This software is designed to generate barcode frequency counts from trimmed / quality controlled Illumina sequencing data (fastq files). It can accept arbitrary barcode locus designs, allowing for multiple barcodes, UMI sequences and inline multiplexing indices. It can process both single-end and paired-end PCR amplicon data. It assumes that adapters were added by PCR and not blunt end ligation since it assumes a constant orientation of all reads. It uses python multiprocessing for speed.
Python 3
BioPython
DNAClust
BLAST suite
Bowtie2 or BWA
python3 barcodeCounter.py -fastqDir SampleData/rawFastqFiles/ -outputDir OutputDir/ -templateSeq SampleData/sequenceTemplate.txt -sample SampleData/sampleFile.txt -multiBCFasta SampleData/primerIndexSeq.fasta -pairedEnd -useUMI -numThreads 3
For detailed help information, run the program without any argument or use the -h flag.
Users need to supply:
- A directory containing fastq/fastq.gz files containing their sequencing data
- A sequence template file, defining the expected amplicon sequence in their data. The file contains a single line with the sequence and no header information. The sequence template uses non-standard letters to represent the UMI, multiplexing index and barcode regions within the sequence. See help information and sample files for details. This sequence should be oriented such that it is in the same 5'-3' orientation as the first read of the sequencing data.
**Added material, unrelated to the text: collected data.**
(** * Mega.nz file manager: tree walk, deletion and rename planning

    A shallow embedding of [mega_file_manager.py] (class [MegaFileManager])
    and the properties of its tree walker, folder lookup, inventory
    analysis, bulk deletion and bulk rename.

    Conventions of the embedding.
    - A Python [str] is a [string], read as its UTF-8 bytes: the order of
      two strings by bytes is their order by code point, and the
      characters the program looks for ([.], [/], digits, [pdf], [y]) are
      single bytes.  [lower] folds the ASCII letters only: no character
      outside ASCII lowercases to one of [.], [p], [d], [f] or [y], so the
      tests the program makes on lowercased text are the same.
    - [pathlib.Path] is taken in its POSIX flavour, with the definition of
      [suffix] of Python 3.4 to 3.12.
    - The listing returned by [get_files()] is a [dict] from node id to
      node; it is an association list in iteration order.  Every node has
      its parent ['p'], its type ['t'] and an attribute mapping ['a'],
      which may lack the name ['n'].
    - The recursion of [traverse] is bounded by a fuel argument; [None]
      means that the walk produced no result within that depth.
    - The remote primitives, the clock, the console input and the file
      system are explicit: an environment [Env] says which calls raise and
      what the clock and the user answer, and a [World] records what was
      done.  A call that raises raises an [Exception], which the loops
      catch.  The lines printed on the console and the progress bar are
      left out; the lines given to the logger are kept. *)

From Stdlib Require Import Bool Arith ZArith Lia List Ascii String.
From Stdlib Require Import Permutation Sorted OrderedTypeEx.
From Stdlib Require Import DecimalString DecimalNat.
Import ListNotations.

Local Open Scope string_scope.
Local Open Scope list_scope.
Local Open Scope nat_scope.

(** ** Python strings *)

Module PyStr.

(** [c.lower()] on one character (ASCII letters). *)
Definition lower_ascii (c : ascii) : ascii :=
  let k := nat_of_ascii c in
  if (65 <=? k) && (k <=? 90) then ascii_of_nat (k + 32) else c.

(** [s.lower()] *)
Fixpoint lower (s : string) : string :=
  match s with
  | EmptyString => EmptyString
  | String c s' => String (lower_ascii c) (lower s')
  end.

(** [s.endswith(suf)] *)
Definition endswith (s suf : string) : bool :=
  let ls := String.length s in
  let lf := String.length suf in
  (lf <=? ls) && String.eqb (substring (ls - lf) lf s) suf.

(** [sub in s] on strings. *)
Fixpoint contains (sub s : string) : bool :=
  prefix sub s ||
  match s with
  | EmptyString => false
  | String _ s' => contains sub s'
  end.

(** [s.rfind('.')]; [None] stands for Python's [-1]. *)
Fixpoint rfind_dot (s : string) : option nat :=
  match s with
  | EmptyString => None
  | String c s' =>
      match rfind_dot s' with
      | Some i => Some (S i)
      | None => if Ascii.eqb c "." then Some 0 else None
      end
  end.

(** [s.split(sep)] for a one-character separator. *)
Fixpoint split (sep : ascii) (s : string) : list string :=
  match s with
  | EmptyString => [EmptyString]
  | String c s' =>
      if Ascii.eqb c sep then EmptyString :: split sep s'
      else match split sep s' with
           | [] => [String c EmptyString]
           | h :: tl => String c h :: tl
           end
  end.

(** [s[i:]] *)
Definition slice_from (i : nat) (s : string) : string :=
  substring i (String.length s - i) s.

(** ['0' * k] *)
Fixpoint zeros (k : nat) : string :=
  match k with
  | 0 => EmptyString
  | S k' => String "0" (zeros k')
  end.

(** [str(i)] for a natural number. *)
Definition str_of_nat (i : nat) : string :=
  NilEmpty.string_of_uint (Nat.to_uint i).

(** [f"{i:03d}"]: decimal, padded with zeros on the left to width 3. *)
Definition format_03d (i : nat) : string :=
  let s := str_of_nat i in
  (zeros (3 - String.length s) ++ s)%string.

End PyStr.

(** ** [pathlib.Path] (POSIX flavour) *)

Module PyPath.

(** The parts kept by the path parser: components between [/], without
    the empty ones and without ["."]. *)
Definition parts (path : string) : list string :=
  filter (fun x => negb (String.eqb x "") && negb (String.eqb x "."))
         (PyStr.split "/" path).

(** [Path(path).name]: the last part, or [''] when there is none. *)
Definition name (path : string) : string :=
  last (parts path) "".

(** [Path(path).suffix]:
    [i = name.rfind('.')]; [name[i:]] if [0 < i < len(name) - 1] else ['']. *)
Definition suffix (path : string) : string :=
  let nm := name path in
  match PyStr.rfind_dot nm with
  | Some i =>
      if (0 <? i) && (i <? String.length nm - 1)
      then PyStr.slice_from i nm
      else ""
  | None => ""
  end.

End PyPath.

(** ** Nodes, listings and collected files *)

(** The attribute mapping ['a'] of a node.  The program reads its key ['n']
    only; [None] is a mapping without that key (the empty mapping too). *)
Record attrs := { attr_n : option string }.

(** A node of the listing: parent id ['p'], type ['t'] (0 is a file, 1 a
    folder, other values are the account's special nodes) and ['a']. *)
Record node := { node_p : string; node_t : Z; node_a : attrs }.

(** [files = self.mega_instance.get_files()], in iteration order. *)
Definition listing := list (string * node).

(** The dictionaries appended to [all_files]. *)
Record file_info := { file_id : string; file_name : string; file_data : node }.

(** [files.get(k)] *)
Fixpoint lookup (k : string) (files : listing) : option node :=
  match files with
  | [] => None
  | (k', nd) :: rest => if String.eqb k' k then Some nd else lookup k rest
  end.

(** ['n'] of the attributes when present, else ['unknown']. *)
Definition name_or_unknown (file_data : node) : string :=
  match attr_n (node_a file_data) with
  | Some nm => nm
  | None => "unknown"
  end.

Definition file_record (fid : string) (fdata : node) : file_info :=
  {| file_id := fid; file_name := name_or_unknown fdata; file_data := fdata |}.

(** ** [get_all_files_recursive] *)

(** The [for] loop of [traverse(parent_id)] over the items still to visit;
    [rec] is the recursive call and [all_files] the shared accumulator. *)
Fixpoint scan (rec : string -> list file_info -> option (list file_info))
    (parent_id : string) (items : listing) (all_files : list file_info)
  : option (list file_info) :=
  match items with
  | [] => Some all_files
  | (fid, fdata) :: rest =>
      if String.eqb (node_p fdata) parent_id then
        if (node_t fdata =? 0)%Z then
          scan rec parent_id rest (all_files ++ [file_record fid fdata])
        else if (node_t fdata =? 1)%Z then
          match rec fid all_files with
          | Some all_files' => scan rec parent_id rest all_files'
          | None => None
          end
        else scan rec parent_id rest all_files
      else scan rec parent_id rest all_files
  end.

Fixpoint traverse (fuel : nat) (files : listing) (parent_id : string)
    (all_files : list file_info) : option (list file_info) :=
  match fuel with
  | 0 => None
  | S k => scan (traverse k files) parent_id files all_files
  end.

Definition get_all_files_recursive (fuel : nat) (files : listing)
    (folder_id : string) : option (list file_info) :=
  traverse fuel files folder_id [].

(** ** Parent chains (used to state the properties of the walk) *)

(** The ids met when following parent links from [i], at most [k] of them,
    as long as they are ids of the listing. *)
Fixpoint parent_chain (k : nat) (files : listing) (i : string) : list string :=
  match k with
  | 0 => []
  | S k' =>
      match lookup i files with
      | None => []
      | Some nd => i :: parent_chain k' files (node_p nd)
      end
  end.

(** The [m]-th ancestor of [i] by parent links. *)
Fixpoint ancestor (m : nat) (files : listing) (i : string) : option string :=
  match m with
  | 0 => Some i
  | S m' =>
      match lookup i files with
      | None => None
      | Some nd => ancestor m' files (node_p nd)
      end
  end.

Fixpoint nodupb (l : list string) : bool :=
  match l with
  | [] => true
  | x :: l' => negb (existsb (String.eqb x) l') && nodupb l'
  end.

(** No node's parent chain revisits a node.  A chain without repetition has
    at most as many ids as the listing, so one more step than that is
    enough to look at. *)
Definition acyclic (files : listing) : bool :=
  forallb (fun e => nodupb (parent_chain (S (List.length files)) files (fst e)))
          files.

Definition is_folder (files : listing) (i : string) : bool :=
  match lookup i files with
  | Some nd => (node_t nd =? 1)%Z
  | None => false
  end.

(** The parent chain of [i] arrives at [root] in at most [k] links, every
    node strictly between [i] and [root] being a folder. *)
Fixpoint reaches (k : nat) (files : listing) (root i : string) : bool :=
  match k with
  | 0 => false
  | S k' =>
      match lookup i files with
      | None => false
      | Some nd =>
          String.eqb (node_p nd) root
          || (is_folder files (node_p nd) && reaches k' files root (node_p nd))
      end
  end.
- A sample file defining the samples to be processed. This is a tab-delimited filewith columns Sample Name\t File Prefix\t internal multiplexing index 1 name\t internal multiplexing index 2 name\t internal multiplexing index 3 name.... The file prefix is a string that uniquely identifies a fastq file or pair of fastq files (for paired end data) that will be used to get the sequences for this sample. Multiple samples can be associated with a single fastq file prefix, as long as there is a unique combination of internal multiplexing indices for each one.
- If using multiplexing indices (as defined by the sequence template), users must supply a fasta file of sequences defining their expected sequences. If these indices are very short (<10bp), include some of the constant sequence 3' or 5' of the index to ensure that BLAST can uniquely find these sequences within your reads. The names of these sequences should correspond to the names given in the sample file.
- Users can supply a fasta file defining the list of expected barcode sequences rather than having the software infer them de novo using a clustering algorithm. This is very useful if the same library is being sequenced repeatedly from different experiments.
UMI = Universal molecular identifier. Usually a randomized part of a primer that uniquely tags each amplified molecule, used to remove PCR duplicates from inflating amplicon counts.
Multiplexing index - a custom sequence within each primer to distinguish samples that are pooled together using the same Illumina indices. I typically do a two-step PCR reaction for my amplicons, the first one adds inline indices and UMIs, and the second uses Illumina Nextera primers to make the amplicon compatible with the sequencing machine. I have a panel of forward and reverse 1st step primers with distinct multiplexing indices so that I can increase the number of samples I submit in each lane.
Barcode - a randomized sequence within the genome / plasmid that you are attempting to genotype by amplicon sequencing, typically for the purpose of estimating the frequency of the genotype in a pooled library.
Do not run multiple instances of this program simultaneously. There are temporary files that are made in the execution directory, and multiple executions may overwrite them, causing serious errors. Instead, make a single large sample file and use multithreading to speed up processing time.
Ensure that all of your files are consistent with each other. The sequence template should be consistent with the reads (5' of template = 5' of read 1), the names of the multiplexing indices in the fasta file should match the sample sheet, and the sample sheet should define fasta file prefixes that are unique and match the fasta file names in the directory. I have tried to put in checks for all of these, but I can't guarantee that the code is foolproof.
Make sure you run the program with the "-pairedEnd" option if you have paired-end data! Also check the read length and set the parameter appropriately to make sure your reads are not getting truncated.
When designing multiplexing indices, do not reuse sequences between different indexing locations in the same read, or use sequences that are simply the reverse complement of each other. The software uses BLAST to match these sequences, and such reuse would either cause misassignment of reads to samples or incorrectly discard valid reads.
In our experience, amplicon sequences appear to "recombine" on the Illumina sequencing machines (as of 2019). This can be mitigated by 1) submitting a number of samples on the same lane for whole-genome sequencing, rather than amplicon sequencing, to dilute the availability of identical DNA fragments for recombination (ideally >50% of the lane should be whole-genome) and 2) by associating each Illumina multiplexing index N7xx / N5xx with a specific multiplexing inline index on the other side of the amplicon such that recombination events can always be detected.
Minimize the number of PCR cycles used to generate the amplicons. More cycles = more chances for sequence errors and jack-potting events causing individual barcodes to be over- or under-represented. If you need more template, run multiple independent reactions and then pool them together to minimize this effect. You should also use high-fidelity polymerases to reduce errors.